ESDS Program

Systematic Data Transformation to Enable Web Coverage Services (WCS) and ArcGIS Image Services within ESDIS Cumulus Cloud

Principal Investigator (PI): Jeff Walter, NASA’s Langley Research Center, Hampton, VA

Co-Investigators: A. Jason Barnett and Brian Tisdale, contractors, Booz Allen Hamilton, NASA’s Atmospheric Science Data Center (ASDC) at NASA Langley; Hyo-Kyung (Joe) Lee, The HDF Group; Matthew Tisdale, ASDC

Project Background

NASA’s Earth Science Data and Information System (ESDIS) Project launched the Cumulus effort to develop a scalable cloud-based platform using Amazon Web Services (AWS) to ingest, archive, distribute, and manage Earth science data in NASA’s Earth Observing System Data and Information System (EOSDIS) collection. Cloud computing has enabled both EOSDIS Distributed Active Archive Centers (DAACs) and Earthdata users to handle a large collection of data by scaling out resources in an unprecedented manner. Infrastructure as a service (IaaS) along with function as a service (FaaS) in cloud computing has accelerated the movement of data management from on-premise to cloud for both DAACs and users. As cloud computing technology advances, the demand for analysis-ready data (ARD) that work well with large scale data analytics solutions in the cloud has increased.

Earth science data are geospatial in nature. According to the Geospatial Data Abstraction Library (GDAL) Enhancements for ESDIS (GEE) Assessment, however, many Earth science data products (e.g., data from the Measurement of Pollution in the Troposphere (MOPITT) and Clouds and the Earth’s Radiant Energy System (CERES) instruments, to name two) are difficult to access and use within commercial off-the-shelf (COTS) and open source geographic information systems (GIS) software, such as Esri’s ArcGIS and the open source QGIS software.
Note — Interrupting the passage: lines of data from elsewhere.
(* ===== verification/Cpace.v ===== *)
(** * Cpace: [internal/cpace]

    The password-authenticated key exchange behind the pairing PIN.  The group
    is a parameter ([github.com/gtank/ristretto255]), as are the hashes; the
    framing, the generator string, the transcript and the key confirmation are
    the package's own.  A reader of randomness is the list of 32-byte blocks it
    will still give. *)

From S2P Require Import Prelude.
From S2P Require Import GoText.
From S2P Require Import Ssh.

Local Open Scope Z_scope.

(** ** [github.com/gtank/ristretto255] *)

Class Ristretto := {
  Element : Type;
  Scalar : Type;
  NewIdentityElement : Element;
  NewScalar : Scalar;
  ScalarMult : Scalar -> Element -> Element;
  Element_Bytes : Element -> bytes;
  SetUniformBytes : bytes -> result Element;
  Element_SetCanonicalBytes : bytes -> result Element;
  Scalar_SetCanonicalBytes : bytes -> result Scalar;
  Element_Equal : Element -> Element -> bool;
  Scalar_Equal : Scalar -> Scalar -> bool
}.

(** A commutative group action with a canonical encoding. *)
Class RistrettoLaws `{Ristretto} : Prop := {
  ScalarMult_comm a b g : ScalarMult a (ScalarMult b g) = ScalarMult b (ScalarMult a g);
  Element_decode e : Element_SetCanonicalBytes (Element_Bytes e) = Ok e;
  Element_encode b e : Element_SetCanonicalBytes b = Ok e -> Element_Bytes e = b;
  Element_Equal_spec a b : Element_Equal a b = true <-> a = b
}.

Definition DSI : string := "CPaceRistretto255".
Definition sInBytes : Z := 128.
Definition fieldSizeBytes : nat := 32.

Definition ErrInvalidShare : error := sentinel "cpace.ErrInvalidShare"
  "cpace: the other side's share is not a valid group element".
Definition ErrNoSessionID : error := sentinel "cpace.ErrNoSessionID"
  "cpace: a session id is required".
Definition ErrSpent : error := sentinel "cpace.ErrSpent"
  "cpace: this exchange has already finished".

(** ** Framing *)

(** The loop of [prependLen]: seven bits at a time, low ones first. *)
Fixpoint leb128 (fuel : nat) (length : Z) : bytes :=
  match fuel with
  | O => []
  | S fuel' =>
    let b := if length <? 128 then byte_of length
             else byte_of (Z.lor (Z.land length 127) 128) in
    let length := Z.shiftr length 7 in
    b :: (if length =? 0 then [] else leb128 fuel' length)
  end.

Definition leb_fuel (n : Z) : nat := S (Z.to_nat (Z.log2 n)).

Definition prependLen (data : bytes) : bytes :=
  let n := Z.of_nat (length data) in leb128 (leb_fuel n) n ++ data.

Definition LVCat (parts : list bytes) : bytes := concat (map prependLen parts).

Definition generatorString (dsi prs ci sid : bytes) (sInBytes : Z) : bytes :=
  let zpad := Z.max 0 (sInBytes - 1 - Z.of_nat (length (prependLen prs))
                         - Z.of_nat (length (prependLen dsi))) in
  LVCat [dsi; prs; replicate (Z.to_nat zpad) x00; ci; sid].

Record Inputs := mk_Inputs { in_PRS : bytes; in_CI : bytes; in_SID : bytes }.

Record Session := mk_Session {
  ss_isk : bytes;
  ss_macKey : bytes;
  ss_ownMsg : bytes;
  ss_peerMsg : bytes
}.

Section Cpace.
Context `{Hashes} `{Ristretto}.

Record Initiator := mk_Initiator {
  ci_in : Inputs;
  ci_y : option Scalar;
  ci_share : bytes;
  ci_ad : bytes;
  ci_done : bool
}.

(** ** The group operations *)

(** Clear the bits from 252 upward. *)
Definition clear_top (buf : bytes) : bytes :=
  alter (fun b => byte_of (Z.land (byte_val b) 15)) 31%nat buf.

Fixpoint sampleScalar (random : list bytes) : result (Scalar * list bytes) :=
  match random with
  | [] => Err (errors_New "cpace: no randomness for a scalar")
  | buf :: random' =>
    match Scalar_SetCanonicalBytes (clear_top buf) with
    | Err e => Err (wrap_w "cpace: sample a scalar: " e emp)
    | Ok s => if Scalar_Equal s NewScalar then sampleScalar random' else Ok (s, random')
    end
  end.

Definition calculateGenerator (prs ci sid : bytes) : result Element :=
  let sum := sha512 (generatorString (of_string DSI) prs ci sid sInBytes) in
  err_ctx "cpace: derive the generator: " (SetUniformBytes (take (2 * fieldSizeBytes) sum)).

Definition scalarMult (y : Scalar) (g : Element) : bytes := Element_Bytes (ScalarMult y g).

Definition scalarMultVfy (y : option Scalar) (encoded : bytes) : result bytes :=
  match y with
  | None => Err ErrSpent
  | Some y =>
    match Element_SetCanonicalBytes encoded with
    | Err _ => Err ErrInvalidShare
    | Ok x =>
      let k := ScalarMult y x in
      if Element_Equal k NewIdentityElement then Err ErrInvalidShare else Ok (Element_Bytes k)
    end
  end.

(** ** Sessions *)

Definition newSession (sid k ownMsg peerMsg msgA msgB : bytes) : Session :=
  let isk := sha512 (LVCat [of_string (DSI +:+ "_ISK"); sid; k] ++ msgA ++ msgB) in
  mk_Session isk (sha512 (of_string "CPaceMac" ++ sid ++ isk)) ownMsg peerMsg.

Definition tag (key msg : bytes) : bytes := hmac_sha512 key msg.

Definition Confirmation (s : Session) : bytes := tag (ss_macKey s) (ss_ownMsg s).

Definition Session_Verify (s : Session) (peerTag : bytes) : bool :=
  bool_decide (tag (ss_macKey s) (ss_peerMsg s) = peerTag).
Illustration of WCS architecture.

According to the 2018 EOSDIS American Customer Satisfaction Index (ACSI) survey, ArcGIS is the most used software tool/package for working with NASA Earth science data (64%). Use of ArcGIS is followed by QGIS (42%), ENVI (32%), and Excel (29%).

In addition, ArcGIS Image Services and Web Coverage Services provide easy access to actual data values – not just static images – and alleviate the need to navigate complex and storage-intensive processes of raw data downloads. The importance of delivering geospatially enabled web services is emphasized through initiatives like the establishment of NASA’s Geospatial Web Services Working Group (GWSWG) (part of the Earth Science Data System Working Group (ESDSWG)), NASA’s Big Earth Data Initiative (BEDI), the NASA Earth Science Data Systems Geographic Information Systems Team (EGIST), and the ESDIS Cumulus Seamless 360 Degrees of Services that includes the implementation of a common user-facing application programming interface (API) such as Web Coverage Service (WCS).

Project Overview

This project developed geospatial data transformation plugins that can be used within the ESDIS Cumulus environment to serve out transformed MOPITT and CERES data products as Open Geospatial Consortium (OGC) WCS and Esri ArcGIS Image Services that easily can be consumed into COTS GIS software such as ArcGIS and QGIS. These plugins perform the transformation to fix any data issues (e.g., incorrect image sizes, orientation, multidimensional variable interpretation, georeferenced metadata recognition, etc.) and this extensible framework can be further expanded to add new plugins as additional issues are identified and addressed. These geospatial data transformation plugins will remove the barrier of transforming each NASA data product after download since it will be correctly served, leading to more easily accessible NASA data products by the Earth science community.

This project utilizes AWS Step Functions and Lambda Functions that also are utilized in Cumulus.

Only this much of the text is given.